** Opening Dataset records block **

Definition stack_area (e : Z) : MapArea :=
  mkArea (mkRange (e + 1) (e + 3)) [] Framed (Z.lor (Z.lor MapPermission_R MapPermission_W) MapPermission_U).
Definition trap_area : MapArea :=
  mkArea (mkRange (VPN_END - 2) (VPN_END - 1)) [] Framed (Z.lor MapPermission_R MapPermission_W).

(** What [from_elf] pushes: the segments, the stack above a guard page, and
    the page of the trap context. *)
Definition elf_layout (input : list Z) (segs : list ProgramHeader) : list (MapArea * option (list Z)) :=
  (seg_push input <$> segs) ++ [(stack_area (max_end segs 0), None); (trap_area, None)].

Definition user_stack_top (segs : list ProgramHeader) : Z := 4096 * (max_end segs 0 + 3).

Lemma max_end_range input segs :
  Forall (good_segment input) segs → 0 ≤ max_end segs 0 ≤ VPN_END.
Proof.
  intros Hg. unfold max_end. destruct (list.last segs) as [ph|] eqn:Hl; [|done]. cbn [from_option].
  apply last_Some in Hl as [l' ->]. apply Forall_app in Hg as [_ Hg]. apply list.Forall_cons in Hg as [Hg _].
  destruct (seg_range input ph Hg). lia.
Qed.

Section program.
Context (ElfFile_new : list Z → option ElfFile) (syms : kernel_symbols).
Context (input : list Z) (elf : ElfFile) (segs : list ProgramHeader).
Hypothesis Hparse : ElfFile_new input = Some elf.
Hypothesis Hmagic : elf_magic elf = [0x7f; 0x45; 0x4c; 0x46].
Hypothesis Hload : loadable (elf_program_headers elf) = Some segs.
Hypothesis Hgood : Forall (good_segment input) segs.
Hypothesis Htop : max_end segs 0 + 3 ≤ VPN_END - 2.

Lemma from_elf_push m :
  from_elf ElfFile_new syms input m =
  ((new_bare ≫= map_trampoline syms) ≫= λ ms, push_all (elf_layout input segs) ms ≫= λ ms,
    mret (ms, user_stack_top segs, elf_entry_point elf)) m.
Proof using Hparse Hmagic Hload Hgood Htop.
  unfold from_elf. rewrite M_bind_assoc. apply M_bind_ext. intros ms0 m0. apply M_bind_ext. intros ms1 m1.
  rewrite Hparse, M_unwrap_bind, M_assert_bind by (by apply bool_decide_eq_true).
  transitivity ((push_all (seg_push input <$> segs) ms1 ≫= λ ms2,
    push_all [(stack_area (max_end segs 0), None); (trap_area, None)] ms2 ≫= λ ms,
    mret (ms, user_stack_top segs, elf_entry_point elf)) m1).
  2:{ rewrite <- M_bind_assoc. apply M_bind_eq. by rewrite <- push_all_app. }
  rewrite (M_bind_eq _ _ _ _ (load_segments_push input _ segs ms1 0 m1 Hload Hgood)), M_bind_assoc.
  apply M_bind_ext. intros ms2 m2. rewrite M_ret_bind. cbn [push_all].
  pose proof (max_end_range input segs Hgood) as He. unfold user_stack_top. set (e := max_end segs 0) in *.
  change VPN_END with 134217728 in *. change PAGE_SIZE with 4096. change USER_STACK_SIZE with 8192.
  rewrite addr_of_page_num_eq by (change (2 ^ 52) with 4503599627370496; lia).
  rewrite (uadd_small (4096 * e) 4096), (uadd_small (4096 * e + 4096) 8192) by (mach_unfold; lia).
  rewrite (VirtAddr_from_id (4096 * e + 4096)), (VirtAddr_from_id (4096 * e + 4096 + 8192))
    by (change VA_END with 549755813888; lia).
  assert (floor (4096 * e + 4096) = e + 1) as Hfl.
  { destruct (addr_split (4096 * e + 4096)). lia. }
  assert (ceil (4096 * e + 4096 + 8192) = e + 3) as Hce.
  { pose proof (ceil_bounds (4096 * e + 4096 + 8192)) as Hc. change (2 ^ 63) with 9223372036854775808 in Hc. lia. }
  rewrite (MapArea_new_ok (4096 * e + 4096) (4096 * e + 4096 + 8192)) by (rewrite Hfl, Hce; lia).
  rewrite M_res_bind, Hfl, Hce. fold (stack_area e). rewrite M_bind_assoc.
  apply M_bind_ext. intros ms3 m3.
  change (MapArea_new (VirtAddr_from TRAP_CONTEXT) (VirtAddr_from TRAMPOLINE) Framed (Z.lor MapPermission_R MapPermission_W))
    with (Ok trap_area). rewrite M_res_bind, M_bind_assoc. apply M_bind_ext. intros ms4 m4.
  rewrite M_ret_bind. do 4 f_equal. lia.
Qed.

Lemma layout_pushable : Forall pushable (elf_layout input segs).
Proof using Hgood Htop.
  pose proof (max_end_range input segs Hgood) as He. change VPN_END with 134217728 in *.
  apply Forall_app_2; [|repeat constructor; try done; cbn; change VPN_END with 134217728; try lia].
  apply Forall_fmap. eapply list.Forall_impl; [exact Hgood|]. apply seg_pushable.
Qed.

(** [from_elf] on an image whose layout does not overlap itself. *)
Lemma from_elf_spec m lo U :
  mem_ok m lo U → tramp_ok syms → NoDup (pages_of (elf_layout input segs)) →
  TRAMP_VPN ∉ pages_of (elf_layout input segs) →
  3 + areas_cost (elf_layout input segs).*1 ≤ free_frames m lo U →
  ∃ m' ms nf, from_elf ElfFile_new syms input m = Ok ((ms, user_stack_top segs, elf_entry_point elf), m') ∧
    ms_inv m' lo (list_to_set nf ∪ U) [tramp_entry syms] ms ∧ grows lo m U m' nf [] ∧ owned ms ≡ₚ nf ∧
    Forall2 (filled m') (elf_layout input segs) (areas ms) ∧ Z.of_nat (length nf) ≤ 3 + areas_cost (elf_layout input segs).*1.
Proof using Hparse Hmagic Hload Hgood Htop.
  intros Hm Htr Hnd Htramp Hfree. pose proof (areas_cost_nonneg (elf_layout input segs).*1).
  destruct (new_space_spec syms m lo U Hm Htr ltac:(lia)) as (m1 & pt & Hrun1 & Hinv1 & Hg1 & Hn).
  assert (owned (mkMS pt []) = frames pt) as Hown1 by (unfold owned, data_owned; cbn; by rewrite app_nil_r).
  destruct (push_all_spec lo [tramp_entry syms] (elf_layout input segs) m1 (list_to_set (frames pt) ∪ U) (mkMS pt []) Hinv1)
    as (m' & ms' & nf & l' & Hrun & Hinv' & Hg & Har & Hall & Hown & Hcost); try done.
  { apply layout_pushable. }
  { intros v Hv Hin. cbn in Hin. apply list_elem_of_singleton in Hin as ->. done. }
  { rewrite (gw_free _ _ _ _ _ _ Hg1). lia. }
  exists m', ms', (frames pt ++ nf). cbn [areas app] in Har. rewrite Har. split_and!.
  - rewrite from_elf_push. run Hrun1. by run Hrun.
  - replace (list_to_set (frames pt ++ nf) ∪ U) with (list_to_set nf ∪ (list_to_set (frames pt) ∪ U)); [done|].
    rewrite list_to_set_app_L. set_solver.
  - eapply grows_trans; [exact Hg1|exact Hg|]. by right.
  - by rewrite Hown, Hown1.
  - done.
  - rewrite length_app. lia.
Qed.
End program.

** Closing Dataset records block **

What to produce
Work through the records above. Copy every line with the string "Hypothesis".

Solved problem
Hypothesis Hparse : ElfFile_new input = Some elf.
Hypothesis Hmagic : elf_magic elf = [0x7f; 0x45; 0x4c; 0x46].
Hypothesis Hload : loadable (elf_program_headers elf) = Some segs.
Hypothesis Hgood : Forall (good_segment input) segs.
Hypothesis Htop : max_end segs 0 + 3 ≤ VPN_END - 2.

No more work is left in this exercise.